Thomson: Louisiana Story – The film music of Virgil Thomson
CDH55169 Helios (Hyperion's budget label)
Part 1: Prelude: Prologue
Part 2: Grass: Pastorale
Part 3: Cattle
Part 4: Blues
Part 5: Drought
Part 6: Devastation
In the spontaneous yet stylish way it bears and mothers popular idioms (including cowboy songs), the music of The Plow that Broke the Plains is pretty basic Thomson. The score prefaces each movement of the ‘Suite’ with an evocative superscription:
Prelude: Prologue: This is a record of land … of soil, rather than people—a story of the Great Plains. The 400,000,000 acres of wind-swept grass lands that spread up from the Texas Panhandle to Canada. A high, treeless continent, without rivers, without streams … a country of high winds, and sun … and of little rain …
Grass: Pastorale: The grass lands … a treeless wind-swept continent of grass stretching from the broad Texas Panhandle up to the mountain reaches of Montana and to the Canadian border. A country of high winds and sun … high winds and sun … without rivers, without streams, with little rain.
Cattle: First came the cattle … an unfenced range a thousand miles long … an unchartered ocean of grass, the southern range for winter grazing, and the mountain plateaus for summer. It was a cattleman’s paradise. Up from the Rio Grande … in from the rolling prairies … down clear from the eastern highways the cattle rolled into the old buffalo range. For a decade the world discovered the grass lands and poured cattle into the plains. The railroads brought markets to the edge of the plains … land syndicates sprang up overnight, and the cattle rolled into the West.
Blues: Then we reaped the golden harvest … then we really plowed the plains … we turned under millions of new acres for war. We had the manpower … we invented new machinery. The world was our market. By 1933 the old grass lands had become the new wheat lands … a hundred million acres … two hundred million acres … more wheat!?
Drought: A country without rivers … without streams … with little rain … once again the rains held off and the sun baked the earth. This time no grass held moisture against the winds and sun … this time millions of acres of plowed land lay open to the sun.

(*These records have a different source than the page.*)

(** * veri.bet scraper: text normalisation, date resolution, row extraction

    A shallow embedding of [parse_veri_bet.py].

    - A Python [str] is a list of characters.  The character tests are
      those of the ASCII range: digits 0 to 9, the blanks of [str.isspace],
      the letters a to z for [upper].
    - A Python [float] is the exact rational its numeral denotes (Python
      keeps the nearest double; 3.5, 0.0 and -7.0 are exact).
    - The scraper object, the list under construction and the logger are
      an explicit state; a computation returns the new state and either a
      value or the exception it raised, and the state changes made before
      a raise are kept, as on Python's heap.
    - The browser is what its lookups return: a page gives the outcome of
      the wait for the date control, the outcome of the wait for the rows,
      and the first badge with FINAL in its text; a row gives the texts of
      the elements each selector finds.  [text], [get_attribute] and
      [find_elements] themselves raise nothing.
    - The clock readings of a turn of the main loop are part of what the
      turn meets. *)

From Stdlib Require Import List Bool Arith Lia Ascii String ZArith QArith.
Import ListNotations.

Set Implicit Arguments.
Close Scope Q_scope.
Open Scope string_scope.
Open Scope list_scope.
Open Scope nat_scope.

(** ** Texts *)

Module Text.

Definition text := list ascii.

(** String literals are read as texts. *)
Coercion list_ascii_of_string : string >-> list.

Definition code (c : ascii) : nat := nat_of_ascii c.

Definition is_digit (c : ascii) : bool :=
  (48 <=? code c) && (code c <=? 57).

Definition is_sign (c : ascii) : bool :=
  (code c =? 43) || (code c =? 45).

(** [str.isspace] on the ASCII range: TAB..CR, FS..US and the blank. *)
Definition is_space (c : ascii) : bool :=
  ((9 <=? code c) && (code c <=? 13)) ||
  ((28 <=? code c) && (code c <=? 32)).

Fixpoint drop_while (p : ascii -> bool) (s : text) : text :=
  match s with
  | c :: t => if p c then drop_while p t else s
  | [] => []
  end.

Fixpoint take_while (p : ascii -> bool) (s : text) : text :=
  match s with
  | c :: t => if p c then c :: take_while p t else []
  | [] => []
  end.

(** [str.strip()] *)
Definition lstrip (s : text) : text := drop_while is_space s.
Definition rstrip (s : text) : text := rev (drop_while is_space (rev s)).
Definition strip (s : text) : text := rstrip (lstrip s).

(** [str.upper()] on ASCII letters *)
Definition upper_char (c : ascii) : ascii :=
  if (97 <=? code c) && (code c <=? 122) then ascii_of_nat (code c - 32) else c.
Definition upper (s : text) : text := map upper_char s.

Fixpoint starts_with (p s : text) : bool :=
  match p, s with
  | [], _ => true
  | a :: p', b :: s' => if Ascii.eqb a b then starts_with p' s' else false
  | _ :: _, [] => false
  end.

(** [sub in s] *)
Fixpoint contains (sub s : text) : bool :=
  starts_with sub s ||
  match s with
  | [] => false
  | _ :: t => contains sub t
  end.

(** [s.split(sep)] for a non-empty separator: occurrences are taken left to
    right without overlap; [skip] counts the separator characters still to
    be passed over, [cur] holds the current piece in reverse. *)
Fixpoint split_go (sep : text) (skip : nat) (cur : text) (s : text) : list text :=
  match s with
  | [] => [rev cur]
  | c :: t =>
      match skip with
      | S n => split_go sep n cur t
      | O =>
          if starts_with sep s
          then rev cur :: split_go sep (List.length sep - 1) [] t
          else split_go sep 0 (c :: cur) t
      end
  end.

Definition split (sep s : text) : list text := split_go sep 0 [] s.

(** [s.replace(old, new)] for a non-empty [old]. *)
Fixpoint replace_go (old new : text) (skip : nat) (s : text) : text :=
  match s with
  | [] => []
  | c :: t =>
      match skip with
      | S n => replace_go old new n t
      | O =>
          if starts_with old s
          then new ++ replace_go old new (List.length old - 1) t
          else c :: replace_go old new 0 t
      end
  end.

Definition replace (old new s : text) : text := replace_go old new 0 s.

(** [l[-1]] of a list that [split] returned (never empty). *)
Definition last_piece (l : list text) : text := last l [].

End Text.
Export Text.

(** ** Exceptions *)

Inductive exn : Type :=
| IndexError
| ValueError
| TypeError
| AttributeError
| TimeoutException
| NoSuchElementException.

Inductive result (A : Type) : Type :=
| Ok (a : A)
| Raise (e : exn).
Arguments Ok {A} a.
Arguments Raise {A} e.

Definition exn_eqb (a b : exn) : bool :=
  match a, b with
  | IndexError, IndexError | ValueError, ValueError | TypeError, TypeError
  | AttributeError, AttributeError | TimeoutException, TimeoutException
  | NoSuchElementException, NoSuchElementException => true
  | _, _ => false
  end.

(** ** Regular expressions

    The fragment of Python's [re] the scraper and [strptime] use, with the
    backtracking matcher's priorities: alternatives left to right, [?] and
    [+] greedy. *)

Module Regex.

Inductive regex : Type :=
| Chr (c : ascii)
| Cls (p : ascii -> bool)
| Cat (r1 r2 : regex)
| Alt (r1 r2 : regex)
| Opt (r : regex)
| Plus (p : ascii -> bool)
| Grp (n : nat) (r : regex).

Definition captures := list (nat * text).

Record match_obj : Type := MatchObj {
  m_groups : captures;   (* most recent capture first *)
  m_rest : text          (* the text after the match *)
}.

Fixpoint lookup (n : nat) (caps : captures) : option text :=
  match caps with
  | [] => None
  | (i, t) :: caps' => if i =? n then Some t else lookup n caps'
  end.

(** [m.group(n)]; [None] when the group took no part in the match. *)
Definition group (n : nat) (m : match_obj) : option text := lookup n (m_groups m).

Section Matcher.
Variable R : Type.

(** Zero or more characters of a class, longest first. *)
Fixpoint many_k (p : ascii -> bool) (s : text) (k : text -> option R) : option R :=
  match s with
  | c :: t =>
      if p c
      then match many_k p t k with
           | Some r => Some r
           | None => k s
           end
      else k s
  | [] => k s
  end.

Fixpoint match_k (r : regex) (s : text) (caps : captures)
         (k : text -> captures -> option R) : option R :=
  match r with
  | Chr c =>
      match s with
      | a :: t => if Ascii.eqb c a then k t caps else None
      | [] => None
      end
  | Cls p =>
      match s with
      | a :: t => if p a then k t caps else None
      | [] => None
      end
  | Cat r1 r2 => match_k r1 s caps (fun s1 caps1 => match_k r2 s1 caps1 k)
  | Alt r1 r2 =>
      match match_k r1 s caps k with
      | Some x => Some x
      | None => match_k r2 s caps k
      end
  | Opt r1 =>
      match match_k r1 s caps k with
      | Some x => Some x
      | None => k s caps
      end
  | Plus p =>
      match s with
      | a :: t => if p a then many_k p t (fun s1 => k s1 caps) else None
      | [] => None
      end
  | Grp n r1 =>
      match_k r1 s caps
        (fun s1 caps1 => k s1 ((n, firstn (List.length s - List.length s1) s) :: caps1))
  end.
End Matcher.

(** [re.match]: a match anchored at the start of [s]. *)
Definition re_match (r : regex) (s : text) : option match_obj :=
  match_k r s [] (fun rest caps => Some (MatchObj caps rest)).

(** [re.search]: the match at the leftmost position that has one. *)
Fixpoint re_search (r : regex) (s : text) : option match_obj :=
  match re_match r s with
  | Some m => Some m
  | None =>
      match s with
      | [] => None
      | _ :: t => re_search r t
      end
  end.

End Regex.
Export Regex.

(** ** Text Normalizer *)

Fixpoint digits_value (acc : Z) (ds : text) : Z :=
  match ds with
  | [] => acc
  | c :: t => digits_value (10 * acc + Z.of_nat (code c - 48)) t
  end.

Definition all_digits (ds : text) : bool :=
  match ds with
  | [] => false
  | _ => forallb is_digit ds
  end.

(** The rational a decimal numeral denotes: [ip.fp], negative when [neg]. *)
Definition decimal_value (neg : bool) (ip fp : text) : Q :=
  let scale := Z.pow 10 (Z.of_nat (List.length fp)) in
  let mag := (digits_value 0 ip * scale + digits_value 0 fp)%Z in
  Qred (Qmake (if neg then Z.opp mag else mag) (Z.to_pos scale)).

(** [float(t)] on plain decimal numerals (optional sign, digits, optional
    point and digits), the only texts the capture group of
    [extract_spread] can hold; the value is the exact rational, of which
    Python keeps the nearest double (so -0.0 and 0.0 are one value here).  Python's [float] also reads blanks,
    exponents and names such as [inf], which never reach it here; any text
    that is not a plain numeral is a [ValueError] in this model. *)
Definition py_float (t : text) : result Q :=
  let neg := match t with c :: _ => code c =? 45 | [] => false end in
  let body := match t with c :: t' => if is_sign c then t' else t | [] => [] end in
  let ip := take_while is_digit body in
  match drop_while is_digit body with
  | [] => if all_digits ip then Ok (decimal_value neg ip []) else Raise ValueError
  | c :: fp =>
      if (code c =? 46) && all_digits ip && all_digits fp
      then Ok (decimal_value neg ip fp)
      else Raise ValueError
  end.

(** [r"([-+]?\d+(\.\d+)?)"] *)
Definition spread_re : regex :=
  Grp 1 (Cat (Opt (Cls is_sign))
             (Cat (Plus is_digit)
                  (Opt (Grp 2 (Cat (Chr ".") (Plus is_digit)))))).

(** [r"\(([-+]?\d+)\)"] *)
Definition price_re : regex :=
  Cat (Chr "(") (Cat (Grp 1 (Cat (Opt (Cls is_sign)) (Plus is_digit))) (Chr ")")).

(** [extract_spread]: [float(None)] is a [TypeError], which the handler for
    [(ValueError, AttributeError)] lets through. *)
Definition extract_spread (value_str : text) : result Q :=
  match re_search spread_re value_str with
  | Some m =>
      match group 1 m with
      | Some g =>
          match py_float g with
          | Ok v => Ok v
          | Raise ValueError | Raise AttributeError => Ok 0%Q
          | Raise e => Raise e
          end
      | None => Raise TypeError
      end
  | None => Ok 0%Q
  end.

(** [extract_price]; a group that took no part would make it return
    [None], here the empty text (group 1 spans every match of the pattern,
    see [price_group_present]). *)
Definition extract_price (value_str : text) : text :=
  match re_search price_re value_str with
  | Some m =>
      match group 1 m with
      | Some g => g
      | None => []
      end
  | None => strip value_str
  end.

(** ** Dates *)

Record datetime : Type := DateTime {
  year : nat; month : nat; day : nat;
  hour : nat; minute : nat; second : nat
}.

Definition is_leap (y : nat) : bool :=
  (y mod 4 =? 0) && (negb (y mod 100 =? 0) || (y mod 400 =? 0)).

Definition days_in_month (y m : nat) : nat :=
  match m with
  | 1 | 3 | 5 | 7 | 8 | 10 | 12 => 31
  | 4 | 6 | 9 | 11 => 30
  | 2 => if is_leap y then 29 else 28
  | _ => 0
  end.

(** The values a Python [datetime] can hold (microseconds left out). *)
Definition valid_datetime (d : datetime) : bool :=
  (1 <=? year d) && (year d <? 10 * 1000) &&
  (1 <=? month d) && (month d <=? 12) &&
  (1 <=? day d) && (day d <=? days_in_month (year d) (month d)) &&
  (hour d <? 24) && (minute d <? 60) && (second d <? 60).

Definition digit (d : nat) : ascii := ascii_of_nat (48 + d).
Definition pad2 (n : nat) : text := [digit (n / 10); digit (n mod 10)].
Definition pad4 (n : nat) : text :=
  [digit (n / 1000); digit (n / 100 mod 10); digit (n / 10 mod 10); digit (n mod 10)].

(** [d.strftime("%H:%M:%S")] *)
Definition strftime_hms (d : datetime) : text :=
  pad2 (hour d) ++ ":" ++ pad2 (minute d) ++ ":" ++ pad2 (second d).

Devastation: Baked out—blown out—and broke! Year in, year out, uncomplaining, they fought the worst drought in history … their stock choked to death on the barren land … their homes were nightmares of swirling dust night and day. Many went ahead of it—but many stayed until stock, machinery, homes, credit, food, and even hope were gone. On to the West! Once again they headed into the setting sun … once again they headed West out of the Great Plains and hit the highways for the Pacific Coast, the last border. Blown out, baked out and broke … nothing to stay for … nothing to hope for … homeless, penniless and bewildered they joined the great army of the highways. No place to go … and no place to stop. Nothing to eat … nothing to do … their homes on four wheels … their work a desperate gamble for a day’s labor in the fields along the highways, price of a sack of beans or a tank of gas … all they ask is a chance to start over and a chance for their children to eat, to have medical care, to have homes again. 50,000 a month! The sun and winds wrote the most tragic chapter in American agriculture.